### Exercise
Output every line from the beginning of the records through the line that contains "set_publishTimes sf (trim_times", exactly as it appears.

### Records from a data source
= Beginning of Section =

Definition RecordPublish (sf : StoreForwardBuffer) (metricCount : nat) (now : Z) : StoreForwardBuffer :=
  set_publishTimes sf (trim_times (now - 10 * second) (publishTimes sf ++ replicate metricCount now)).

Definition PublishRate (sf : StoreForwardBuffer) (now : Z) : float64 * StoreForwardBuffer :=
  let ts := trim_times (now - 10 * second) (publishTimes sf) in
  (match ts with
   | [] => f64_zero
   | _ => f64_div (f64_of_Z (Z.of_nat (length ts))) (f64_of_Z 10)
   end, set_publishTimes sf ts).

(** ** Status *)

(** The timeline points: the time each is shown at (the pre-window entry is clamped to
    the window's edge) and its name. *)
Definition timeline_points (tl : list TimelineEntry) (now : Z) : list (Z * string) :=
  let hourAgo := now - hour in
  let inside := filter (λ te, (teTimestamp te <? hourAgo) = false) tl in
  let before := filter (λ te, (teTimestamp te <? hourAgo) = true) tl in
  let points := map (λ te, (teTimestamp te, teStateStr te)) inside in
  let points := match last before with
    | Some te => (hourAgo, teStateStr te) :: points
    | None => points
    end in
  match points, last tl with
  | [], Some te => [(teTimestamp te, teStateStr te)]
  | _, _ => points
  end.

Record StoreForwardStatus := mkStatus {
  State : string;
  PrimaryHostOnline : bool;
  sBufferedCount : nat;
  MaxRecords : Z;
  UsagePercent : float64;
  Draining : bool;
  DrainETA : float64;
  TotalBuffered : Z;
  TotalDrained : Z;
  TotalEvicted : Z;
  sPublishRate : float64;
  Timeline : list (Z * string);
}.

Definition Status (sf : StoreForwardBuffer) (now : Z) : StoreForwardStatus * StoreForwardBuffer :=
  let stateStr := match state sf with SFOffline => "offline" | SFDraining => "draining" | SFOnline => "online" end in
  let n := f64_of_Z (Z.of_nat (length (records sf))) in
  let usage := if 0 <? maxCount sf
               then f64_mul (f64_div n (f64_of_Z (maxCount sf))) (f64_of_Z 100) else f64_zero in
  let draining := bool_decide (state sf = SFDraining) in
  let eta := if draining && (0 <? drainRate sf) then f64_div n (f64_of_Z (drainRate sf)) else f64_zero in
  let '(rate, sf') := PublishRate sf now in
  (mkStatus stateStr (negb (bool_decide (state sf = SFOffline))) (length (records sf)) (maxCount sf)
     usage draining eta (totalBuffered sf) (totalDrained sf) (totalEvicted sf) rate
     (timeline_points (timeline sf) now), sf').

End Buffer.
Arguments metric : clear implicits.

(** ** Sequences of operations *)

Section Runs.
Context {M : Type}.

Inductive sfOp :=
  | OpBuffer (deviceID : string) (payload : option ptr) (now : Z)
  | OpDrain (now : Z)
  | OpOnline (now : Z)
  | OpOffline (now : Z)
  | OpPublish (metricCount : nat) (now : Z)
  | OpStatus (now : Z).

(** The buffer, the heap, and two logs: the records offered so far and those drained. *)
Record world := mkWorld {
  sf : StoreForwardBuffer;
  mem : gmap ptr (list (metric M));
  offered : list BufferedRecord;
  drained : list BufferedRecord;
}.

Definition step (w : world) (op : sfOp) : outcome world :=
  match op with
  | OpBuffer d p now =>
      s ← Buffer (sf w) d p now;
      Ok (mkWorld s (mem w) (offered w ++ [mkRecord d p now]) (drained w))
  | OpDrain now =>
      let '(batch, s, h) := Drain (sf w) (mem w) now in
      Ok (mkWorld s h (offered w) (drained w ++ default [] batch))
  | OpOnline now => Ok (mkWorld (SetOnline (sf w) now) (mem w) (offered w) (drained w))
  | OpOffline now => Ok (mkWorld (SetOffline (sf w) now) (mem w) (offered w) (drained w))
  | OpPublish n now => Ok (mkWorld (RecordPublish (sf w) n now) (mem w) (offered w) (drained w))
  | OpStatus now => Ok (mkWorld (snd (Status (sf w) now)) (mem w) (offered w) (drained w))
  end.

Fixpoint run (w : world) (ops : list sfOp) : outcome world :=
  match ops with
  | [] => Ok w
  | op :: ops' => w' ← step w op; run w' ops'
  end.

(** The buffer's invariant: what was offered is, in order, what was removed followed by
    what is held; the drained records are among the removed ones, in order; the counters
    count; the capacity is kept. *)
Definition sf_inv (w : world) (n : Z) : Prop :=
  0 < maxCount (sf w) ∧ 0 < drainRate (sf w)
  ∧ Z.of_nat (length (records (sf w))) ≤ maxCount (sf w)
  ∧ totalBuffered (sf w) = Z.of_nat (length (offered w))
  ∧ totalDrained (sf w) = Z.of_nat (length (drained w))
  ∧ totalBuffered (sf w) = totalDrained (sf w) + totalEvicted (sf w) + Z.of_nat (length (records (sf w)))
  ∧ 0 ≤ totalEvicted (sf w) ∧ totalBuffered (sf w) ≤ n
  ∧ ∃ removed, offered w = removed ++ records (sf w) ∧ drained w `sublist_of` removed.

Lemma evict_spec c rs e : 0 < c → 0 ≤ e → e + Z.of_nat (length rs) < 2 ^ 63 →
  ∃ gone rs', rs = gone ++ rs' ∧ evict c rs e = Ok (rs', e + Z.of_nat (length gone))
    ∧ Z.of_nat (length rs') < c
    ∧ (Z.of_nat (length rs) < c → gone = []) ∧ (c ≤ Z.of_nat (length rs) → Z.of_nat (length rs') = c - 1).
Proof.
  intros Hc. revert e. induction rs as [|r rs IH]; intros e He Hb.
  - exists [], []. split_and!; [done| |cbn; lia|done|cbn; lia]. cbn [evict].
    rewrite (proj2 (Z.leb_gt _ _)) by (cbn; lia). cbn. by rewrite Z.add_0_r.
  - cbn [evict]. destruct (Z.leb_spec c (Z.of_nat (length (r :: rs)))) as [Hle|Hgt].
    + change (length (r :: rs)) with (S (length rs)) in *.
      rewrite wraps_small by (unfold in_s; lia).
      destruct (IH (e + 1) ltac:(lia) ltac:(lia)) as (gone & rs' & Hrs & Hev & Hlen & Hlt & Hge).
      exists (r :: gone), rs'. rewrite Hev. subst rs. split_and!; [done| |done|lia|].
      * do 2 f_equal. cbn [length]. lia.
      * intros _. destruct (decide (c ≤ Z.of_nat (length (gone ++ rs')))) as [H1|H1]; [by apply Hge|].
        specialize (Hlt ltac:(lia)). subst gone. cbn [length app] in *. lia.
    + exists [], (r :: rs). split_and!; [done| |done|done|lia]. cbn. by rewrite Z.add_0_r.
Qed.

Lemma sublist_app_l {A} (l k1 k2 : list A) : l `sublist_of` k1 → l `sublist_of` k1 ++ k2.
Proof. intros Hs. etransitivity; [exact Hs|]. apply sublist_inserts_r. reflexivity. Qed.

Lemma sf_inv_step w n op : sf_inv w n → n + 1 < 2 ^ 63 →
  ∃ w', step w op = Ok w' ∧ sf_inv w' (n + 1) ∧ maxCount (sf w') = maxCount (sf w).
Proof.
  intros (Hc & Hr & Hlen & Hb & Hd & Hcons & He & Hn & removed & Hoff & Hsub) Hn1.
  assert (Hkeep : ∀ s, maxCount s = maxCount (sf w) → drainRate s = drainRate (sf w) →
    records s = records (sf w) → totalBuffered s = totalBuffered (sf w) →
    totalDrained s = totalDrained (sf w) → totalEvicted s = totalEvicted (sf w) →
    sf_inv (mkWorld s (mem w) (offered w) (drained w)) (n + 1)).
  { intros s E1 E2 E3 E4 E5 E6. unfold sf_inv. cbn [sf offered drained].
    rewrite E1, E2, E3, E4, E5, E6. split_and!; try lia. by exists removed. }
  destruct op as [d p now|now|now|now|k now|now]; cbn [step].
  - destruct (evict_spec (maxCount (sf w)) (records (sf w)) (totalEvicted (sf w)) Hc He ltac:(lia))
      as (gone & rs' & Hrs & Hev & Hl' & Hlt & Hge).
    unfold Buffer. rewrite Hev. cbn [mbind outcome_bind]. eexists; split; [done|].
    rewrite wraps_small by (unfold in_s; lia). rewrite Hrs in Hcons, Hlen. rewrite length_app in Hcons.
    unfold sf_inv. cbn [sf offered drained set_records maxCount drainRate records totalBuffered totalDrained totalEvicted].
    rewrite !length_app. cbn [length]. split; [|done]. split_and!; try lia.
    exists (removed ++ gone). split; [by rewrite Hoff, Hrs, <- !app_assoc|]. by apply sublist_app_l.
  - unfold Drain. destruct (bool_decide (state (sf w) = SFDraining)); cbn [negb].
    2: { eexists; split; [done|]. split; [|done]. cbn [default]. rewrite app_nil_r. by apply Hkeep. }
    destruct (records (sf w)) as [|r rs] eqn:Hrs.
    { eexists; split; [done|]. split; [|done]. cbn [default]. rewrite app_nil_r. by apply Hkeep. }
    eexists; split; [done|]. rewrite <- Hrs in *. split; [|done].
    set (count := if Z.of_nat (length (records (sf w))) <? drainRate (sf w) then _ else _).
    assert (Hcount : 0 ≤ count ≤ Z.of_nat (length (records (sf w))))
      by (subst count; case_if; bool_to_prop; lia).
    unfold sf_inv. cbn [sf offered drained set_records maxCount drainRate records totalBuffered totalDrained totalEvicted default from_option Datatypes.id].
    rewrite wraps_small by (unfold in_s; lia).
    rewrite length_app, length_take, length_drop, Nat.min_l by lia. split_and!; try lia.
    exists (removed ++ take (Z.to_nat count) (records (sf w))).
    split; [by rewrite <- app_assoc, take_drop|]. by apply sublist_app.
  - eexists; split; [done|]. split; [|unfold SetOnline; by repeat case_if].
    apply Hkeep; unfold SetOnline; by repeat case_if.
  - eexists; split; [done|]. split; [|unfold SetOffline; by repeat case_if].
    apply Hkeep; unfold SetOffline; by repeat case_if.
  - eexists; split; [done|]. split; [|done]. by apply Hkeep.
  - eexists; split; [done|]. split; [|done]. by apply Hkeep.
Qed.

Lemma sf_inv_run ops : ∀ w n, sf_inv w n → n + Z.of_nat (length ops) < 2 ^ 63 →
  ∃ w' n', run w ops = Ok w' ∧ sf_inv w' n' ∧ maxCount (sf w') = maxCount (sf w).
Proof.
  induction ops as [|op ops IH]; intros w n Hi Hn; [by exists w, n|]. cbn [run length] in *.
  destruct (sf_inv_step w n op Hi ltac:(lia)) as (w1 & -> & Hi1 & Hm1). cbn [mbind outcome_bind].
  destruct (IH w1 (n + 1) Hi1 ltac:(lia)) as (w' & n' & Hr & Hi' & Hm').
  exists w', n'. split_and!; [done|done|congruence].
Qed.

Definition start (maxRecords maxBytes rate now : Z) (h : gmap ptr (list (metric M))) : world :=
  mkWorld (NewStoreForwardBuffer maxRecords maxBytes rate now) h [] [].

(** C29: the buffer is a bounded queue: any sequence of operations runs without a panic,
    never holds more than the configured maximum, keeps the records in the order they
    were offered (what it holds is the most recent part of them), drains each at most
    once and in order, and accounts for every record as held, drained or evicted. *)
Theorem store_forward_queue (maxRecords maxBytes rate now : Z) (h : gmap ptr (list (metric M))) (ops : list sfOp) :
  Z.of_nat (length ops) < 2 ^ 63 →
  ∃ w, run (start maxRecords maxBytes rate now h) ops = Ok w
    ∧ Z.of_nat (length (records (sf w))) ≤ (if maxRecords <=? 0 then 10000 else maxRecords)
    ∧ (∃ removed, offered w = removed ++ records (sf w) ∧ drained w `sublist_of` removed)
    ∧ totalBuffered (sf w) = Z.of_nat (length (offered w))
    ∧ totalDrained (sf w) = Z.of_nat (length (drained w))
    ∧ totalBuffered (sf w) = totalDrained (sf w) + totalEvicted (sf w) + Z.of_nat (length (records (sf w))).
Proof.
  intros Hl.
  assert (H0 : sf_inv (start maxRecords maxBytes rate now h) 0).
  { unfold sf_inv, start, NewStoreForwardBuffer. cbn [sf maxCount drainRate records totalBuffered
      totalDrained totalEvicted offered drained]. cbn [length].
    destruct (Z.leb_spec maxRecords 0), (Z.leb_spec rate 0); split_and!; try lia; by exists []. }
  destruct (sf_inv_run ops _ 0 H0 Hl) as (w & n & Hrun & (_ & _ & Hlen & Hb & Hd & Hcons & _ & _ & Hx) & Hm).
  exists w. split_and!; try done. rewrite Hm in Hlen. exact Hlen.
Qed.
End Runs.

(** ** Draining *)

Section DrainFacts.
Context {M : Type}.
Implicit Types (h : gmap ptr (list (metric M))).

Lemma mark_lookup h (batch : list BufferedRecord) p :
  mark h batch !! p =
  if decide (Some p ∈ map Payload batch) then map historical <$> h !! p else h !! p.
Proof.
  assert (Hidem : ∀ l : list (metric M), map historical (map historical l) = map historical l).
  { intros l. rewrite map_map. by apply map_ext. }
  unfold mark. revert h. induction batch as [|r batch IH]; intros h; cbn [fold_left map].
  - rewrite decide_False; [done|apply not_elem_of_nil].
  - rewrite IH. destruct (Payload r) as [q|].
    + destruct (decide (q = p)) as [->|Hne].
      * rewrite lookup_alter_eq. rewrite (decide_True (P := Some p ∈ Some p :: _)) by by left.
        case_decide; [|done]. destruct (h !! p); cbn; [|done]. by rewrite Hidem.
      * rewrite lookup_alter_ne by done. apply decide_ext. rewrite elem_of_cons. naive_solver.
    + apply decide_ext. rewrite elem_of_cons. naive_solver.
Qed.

= End of Section =

### Written solution
Definition RecordPublish (sf : StoreForwardBuffer) (metricCount : nat) (now : Z) : StoreForwardBuffer :=
  set_publishTimes sf (trim_times (now - 10 * second) (publishTimes sf ++ replicate metricCount now)).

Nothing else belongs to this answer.